[Opening DATA TO PROCESS section]

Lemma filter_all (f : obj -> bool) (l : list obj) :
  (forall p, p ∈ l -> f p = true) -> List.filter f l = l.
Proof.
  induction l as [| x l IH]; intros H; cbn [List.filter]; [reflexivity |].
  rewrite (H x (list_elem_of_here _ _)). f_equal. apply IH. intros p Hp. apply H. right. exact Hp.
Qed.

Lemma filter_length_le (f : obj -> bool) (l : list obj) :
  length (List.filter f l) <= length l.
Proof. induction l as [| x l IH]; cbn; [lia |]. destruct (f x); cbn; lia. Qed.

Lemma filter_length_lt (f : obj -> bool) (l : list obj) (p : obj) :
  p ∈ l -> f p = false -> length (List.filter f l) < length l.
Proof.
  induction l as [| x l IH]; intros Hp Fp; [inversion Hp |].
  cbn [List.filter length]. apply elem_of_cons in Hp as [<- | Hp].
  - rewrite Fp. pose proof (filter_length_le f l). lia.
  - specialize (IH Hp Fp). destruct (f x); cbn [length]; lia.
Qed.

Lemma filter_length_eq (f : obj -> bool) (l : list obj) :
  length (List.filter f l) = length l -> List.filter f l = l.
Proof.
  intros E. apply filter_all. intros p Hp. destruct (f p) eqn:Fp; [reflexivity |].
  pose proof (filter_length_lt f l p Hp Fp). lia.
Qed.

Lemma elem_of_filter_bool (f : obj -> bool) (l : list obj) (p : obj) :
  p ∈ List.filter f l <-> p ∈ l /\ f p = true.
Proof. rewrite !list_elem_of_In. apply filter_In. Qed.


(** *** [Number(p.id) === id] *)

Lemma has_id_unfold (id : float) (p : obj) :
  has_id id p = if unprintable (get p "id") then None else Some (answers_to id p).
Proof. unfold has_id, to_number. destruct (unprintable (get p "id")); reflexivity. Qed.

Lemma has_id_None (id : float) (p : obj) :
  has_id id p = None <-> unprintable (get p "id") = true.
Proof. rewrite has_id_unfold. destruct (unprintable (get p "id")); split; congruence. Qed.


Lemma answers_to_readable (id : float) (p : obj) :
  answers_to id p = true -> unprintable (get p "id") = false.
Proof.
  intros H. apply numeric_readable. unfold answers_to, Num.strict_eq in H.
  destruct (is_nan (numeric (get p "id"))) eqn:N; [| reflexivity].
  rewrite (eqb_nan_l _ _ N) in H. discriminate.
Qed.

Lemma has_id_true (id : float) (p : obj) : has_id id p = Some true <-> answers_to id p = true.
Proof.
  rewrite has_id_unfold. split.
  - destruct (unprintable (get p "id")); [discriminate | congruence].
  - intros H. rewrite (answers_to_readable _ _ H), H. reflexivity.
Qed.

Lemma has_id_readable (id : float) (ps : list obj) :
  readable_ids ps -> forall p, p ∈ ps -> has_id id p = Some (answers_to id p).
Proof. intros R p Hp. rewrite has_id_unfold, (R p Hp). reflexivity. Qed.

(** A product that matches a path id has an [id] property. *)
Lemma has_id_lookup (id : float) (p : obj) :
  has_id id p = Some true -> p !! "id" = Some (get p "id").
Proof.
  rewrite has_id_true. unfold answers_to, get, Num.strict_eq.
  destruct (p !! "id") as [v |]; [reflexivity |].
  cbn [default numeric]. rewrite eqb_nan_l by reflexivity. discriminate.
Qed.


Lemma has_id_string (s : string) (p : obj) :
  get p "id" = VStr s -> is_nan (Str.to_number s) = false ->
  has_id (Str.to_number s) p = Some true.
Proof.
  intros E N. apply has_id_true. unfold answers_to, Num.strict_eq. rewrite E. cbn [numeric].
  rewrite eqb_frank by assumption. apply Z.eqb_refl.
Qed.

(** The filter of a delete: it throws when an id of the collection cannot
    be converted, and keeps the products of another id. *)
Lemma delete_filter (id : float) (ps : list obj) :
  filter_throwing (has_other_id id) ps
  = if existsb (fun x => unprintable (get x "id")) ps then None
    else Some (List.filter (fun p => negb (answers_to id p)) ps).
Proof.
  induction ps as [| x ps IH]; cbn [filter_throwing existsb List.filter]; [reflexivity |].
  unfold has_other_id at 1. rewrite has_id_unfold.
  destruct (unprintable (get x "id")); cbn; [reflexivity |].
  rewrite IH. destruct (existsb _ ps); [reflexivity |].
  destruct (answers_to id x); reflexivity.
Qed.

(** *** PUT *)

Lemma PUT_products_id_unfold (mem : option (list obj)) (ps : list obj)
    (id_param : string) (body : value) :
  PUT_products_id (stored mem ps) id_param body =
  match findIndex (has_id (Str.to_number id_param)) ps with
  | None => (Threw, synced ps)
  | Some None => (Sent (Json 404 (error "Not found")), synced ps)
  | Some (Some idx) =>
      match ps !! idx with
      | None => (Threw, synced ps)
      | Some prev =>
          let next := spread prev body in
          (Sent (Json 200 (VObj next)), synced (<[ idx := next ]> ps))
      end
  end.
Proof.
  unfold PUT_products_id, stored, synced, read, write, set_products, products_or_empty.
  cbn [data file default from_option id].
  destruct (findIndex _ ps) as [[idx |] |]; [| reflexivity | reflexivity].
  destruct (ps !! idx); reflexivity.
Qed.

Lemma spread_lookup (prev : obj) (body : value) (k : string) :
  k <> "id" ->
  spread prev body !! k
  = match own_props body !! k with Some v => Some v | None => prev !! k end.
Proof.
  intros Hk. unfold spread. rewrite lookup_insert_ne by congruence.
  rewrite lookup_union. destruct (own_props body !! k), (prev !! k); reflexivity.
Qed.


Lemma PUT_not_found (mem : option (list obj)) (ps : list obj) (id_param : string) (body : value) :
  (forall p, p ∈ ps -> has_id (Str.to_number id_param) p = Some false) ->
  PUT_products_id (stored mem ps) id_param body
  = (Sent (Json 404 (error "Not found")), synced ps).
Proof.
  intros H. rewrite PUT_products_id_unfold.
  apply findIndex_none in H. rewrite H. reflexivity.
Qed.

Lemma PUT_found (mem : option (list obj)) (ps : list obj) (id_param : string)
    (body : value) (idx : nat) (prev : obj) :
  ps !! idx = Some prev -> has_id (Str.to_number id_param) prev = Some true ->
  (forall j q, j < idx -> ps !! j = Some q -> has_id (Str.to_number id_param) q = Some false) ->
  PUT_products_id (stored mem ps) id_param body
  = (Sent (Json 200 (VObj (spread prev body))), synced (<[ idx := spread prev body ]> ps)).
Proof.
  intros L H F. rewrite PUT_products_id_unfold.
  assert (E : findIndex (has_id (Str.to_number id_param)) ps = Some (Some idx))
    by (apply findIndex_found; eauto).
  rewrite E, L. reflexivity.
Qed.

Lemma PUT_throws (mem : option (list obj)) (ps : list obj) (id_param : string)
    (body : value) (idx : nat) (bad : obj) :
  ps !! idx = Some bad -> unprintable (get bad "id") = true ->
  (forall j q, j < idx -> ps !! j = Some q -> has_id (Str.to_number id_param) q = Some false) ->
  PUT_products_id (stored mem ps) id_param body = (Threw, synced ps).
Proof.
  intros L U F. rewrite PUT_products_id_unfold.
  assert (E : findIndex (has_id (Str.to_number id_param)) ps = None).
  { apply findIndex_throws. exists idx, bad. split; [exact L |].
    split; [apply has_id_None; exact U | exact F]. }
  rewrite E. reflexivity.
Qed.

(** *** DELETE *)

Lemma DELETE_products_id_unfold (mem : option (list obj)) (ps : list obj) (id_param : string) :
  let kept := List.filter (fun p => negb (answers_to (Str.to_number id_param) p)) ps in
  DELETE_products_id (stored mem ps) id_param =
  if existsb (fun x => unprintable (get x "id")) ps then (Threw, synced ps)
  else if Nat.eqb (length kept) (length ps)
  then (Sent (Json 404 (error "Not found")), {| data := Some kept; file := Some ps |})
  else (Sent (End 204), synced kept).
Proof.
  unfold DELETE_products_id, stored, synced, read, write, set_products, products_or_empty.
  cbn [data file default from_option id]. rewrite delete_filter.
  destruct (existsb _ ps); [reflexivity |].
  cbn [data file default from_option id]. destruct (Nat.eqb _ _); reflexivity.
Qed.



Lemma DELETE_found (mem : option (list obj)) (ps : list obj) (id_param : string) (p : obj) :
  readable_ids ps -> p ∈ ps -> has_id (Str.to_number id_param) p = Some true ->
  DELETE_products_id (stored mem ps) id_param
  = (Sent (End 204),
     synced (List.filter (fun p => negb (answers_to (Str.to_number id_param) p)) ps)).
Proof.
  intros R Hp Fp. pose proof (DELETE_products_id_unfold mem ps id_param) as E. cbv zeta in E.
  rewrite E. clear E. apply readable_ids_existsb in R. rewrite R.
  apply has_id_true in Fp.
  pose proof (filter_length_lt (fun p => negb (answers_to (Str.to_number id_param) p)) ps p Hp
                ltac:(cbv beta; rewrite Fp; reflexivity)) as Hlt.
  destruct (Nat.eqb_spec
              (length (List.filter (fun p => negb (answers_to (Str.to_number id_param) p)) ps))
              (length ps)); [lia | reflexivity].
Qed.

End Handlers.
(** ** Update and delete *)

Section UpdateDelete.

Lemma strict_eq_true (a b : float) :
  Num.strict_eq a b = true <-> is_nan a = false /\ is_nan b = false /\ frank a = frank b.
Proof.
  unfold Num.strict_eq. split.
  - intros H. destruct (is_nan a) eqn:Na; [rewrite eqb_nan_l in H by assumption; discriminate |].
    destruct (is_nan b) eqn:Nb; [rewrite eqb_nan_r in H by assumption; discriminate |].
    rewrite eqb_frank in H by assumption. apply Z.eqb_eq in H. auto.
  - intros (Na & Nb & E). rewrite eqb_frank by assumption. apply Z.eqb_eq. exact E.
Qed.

[Closing DATA TO PROCESS section]
[Opening DATA TO PROCESS section]

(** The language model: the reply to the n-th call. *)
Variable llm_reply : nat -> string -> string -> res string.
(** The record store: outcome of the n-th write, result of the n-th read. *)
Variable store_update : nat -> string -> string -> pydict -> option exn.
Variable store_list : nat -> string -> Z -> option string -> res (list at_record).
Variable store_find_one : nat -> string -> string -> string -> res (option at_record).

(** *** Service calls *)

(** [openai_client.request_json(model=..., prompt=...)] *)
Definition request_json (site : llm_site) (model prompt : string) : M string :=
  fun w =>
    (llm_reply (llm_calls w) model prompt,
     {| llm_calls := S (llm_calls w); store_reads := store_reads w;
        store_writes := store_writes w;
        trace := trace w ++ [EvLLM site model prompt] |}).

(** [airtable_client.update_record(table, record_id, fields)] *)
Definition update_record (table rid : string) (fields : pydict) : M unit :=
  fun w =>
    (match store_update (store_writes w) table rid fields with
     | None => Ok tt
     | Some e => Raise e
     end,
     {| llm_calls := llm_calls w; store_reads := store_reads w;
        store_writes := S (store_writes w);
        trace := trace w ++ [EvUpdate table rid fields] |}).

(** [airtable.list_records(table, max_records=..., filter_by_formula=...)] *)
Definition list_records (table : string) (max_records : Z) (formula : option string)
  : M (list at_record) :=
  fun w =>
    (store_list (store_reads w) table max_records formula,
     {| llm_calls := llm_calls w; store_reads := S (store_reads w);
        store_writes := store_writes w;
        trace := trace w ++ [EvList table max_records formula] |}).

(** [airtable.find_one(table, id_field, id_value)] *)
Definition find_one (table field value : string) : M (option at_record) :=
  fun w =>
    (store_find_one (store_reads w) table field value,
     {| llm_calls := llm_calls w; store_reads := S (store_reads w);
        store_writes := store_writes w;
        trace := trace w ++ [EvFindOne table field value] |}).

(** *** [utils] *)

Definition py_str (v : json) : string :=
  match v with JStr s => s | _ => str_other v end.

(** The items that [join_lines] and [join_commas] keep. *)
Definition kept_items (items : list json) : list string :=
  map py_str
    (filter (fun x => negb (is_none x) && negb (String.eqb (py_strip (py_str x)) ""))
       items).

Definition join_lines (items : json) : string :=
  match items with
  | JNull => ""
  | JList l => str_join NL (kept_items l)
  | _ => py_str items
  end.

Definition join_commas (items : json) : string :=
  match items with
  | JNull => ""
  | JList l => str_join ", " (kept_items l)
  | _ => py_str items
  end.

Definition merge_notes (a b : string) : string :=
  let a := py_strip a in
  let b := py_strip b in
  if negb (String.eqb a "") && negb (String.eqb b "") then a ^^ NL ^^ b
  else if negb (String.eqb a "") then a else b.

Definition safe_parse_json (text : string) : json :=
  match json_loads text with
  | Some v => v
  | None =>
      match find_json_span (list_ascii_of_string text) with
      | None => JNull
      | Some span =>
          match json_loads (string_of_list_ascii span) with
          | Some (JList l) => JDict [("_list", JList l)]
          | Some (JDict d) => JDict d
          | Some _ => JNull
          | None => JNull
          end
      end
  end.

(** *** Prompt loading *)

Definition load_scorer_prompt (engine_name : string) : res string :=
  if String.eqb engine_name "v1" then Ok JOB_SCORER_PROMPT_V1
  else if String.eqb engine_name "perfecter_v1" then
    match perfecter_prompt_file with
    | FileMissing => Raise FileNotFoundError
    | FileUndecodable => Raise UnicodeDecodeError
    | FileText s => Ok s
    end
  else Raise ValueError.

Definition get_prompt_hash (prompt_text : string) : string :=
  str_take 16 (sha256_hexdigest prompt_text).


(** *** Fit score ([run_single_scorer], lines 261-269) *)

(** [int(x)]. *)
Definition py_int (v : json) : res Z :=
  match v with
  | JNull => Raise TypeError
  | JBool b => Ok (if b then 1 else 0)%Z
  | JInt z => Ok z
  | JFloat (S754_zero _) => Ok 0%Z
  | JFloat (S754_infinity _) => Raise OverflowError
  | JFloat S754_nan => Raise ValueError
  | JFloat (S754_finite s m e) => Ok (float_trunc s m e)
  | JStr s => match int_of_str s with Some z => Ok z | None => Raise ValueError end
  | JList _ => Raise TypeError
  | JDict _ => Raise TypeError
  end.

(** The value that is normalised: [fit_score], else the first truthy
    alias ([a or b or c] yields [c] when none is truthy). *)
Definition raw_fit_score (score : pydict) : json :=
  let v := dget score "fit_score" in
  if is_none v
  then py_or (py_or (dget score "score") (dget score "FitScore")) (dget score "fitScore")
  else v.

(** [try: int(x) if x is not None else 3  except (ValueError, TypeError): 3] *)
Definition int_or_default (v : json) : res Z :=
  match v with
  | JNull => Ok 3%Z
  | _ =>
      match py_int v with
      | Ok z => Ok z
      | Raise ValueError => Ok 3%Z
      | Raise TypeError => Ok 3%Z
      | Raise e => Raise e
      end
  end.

[Closing DATA TO PROCESS section]

* REQUIRED ACTION *
Copy the lines above exactly. Start with the line containing "cbn [data file default from_option id]. rewrite", end with the line containing "(length (List.filter (fun", and include both.

* TASK RESULT *
  cbn [data file default from_option id]. rewrite delete_filter.
  destruct (existsb _ ps); [reflexivity |].
  cbn [data file default from_option id]. destruct (Nat.eqb _ _); reflexivity.
Qed.



Lemma DELETE_found (mem : option (list obj)) (ps : list obj) (id_param : string) (p : obj) :
  readable_ids ps -> p ∈ ps -> has_id (Str.to_number id_param) p = Some true ->
  DELETE_products_id (stored mem ps) id_param
  = (Sent (End 204),
     synced (List.filter (fun p => negb (answers_to (Str.to_number id_param) p)) ps)).
Proof.
  intros R Hp Fp. pose proof (DELETE_products_id_unfold mem ps id_param) as E. cbv zeta in E.
  rewrite E. clear E. apply readable_ids_existsb in R. rewrite R.
  apply has_id_true in Fp.
  pose proof (filter_length_lt (fun p => negb (answers_to (Str.to_number id_param) p)) ps p Hp
                ltac:(cbv beta; rewrite Fp; reflexivity)) as Hlt.
  destruct (Nat.eqb_spec
              (length (List.filter (fun p => negb (answers_to (Str.to_number id_param) p)) ps))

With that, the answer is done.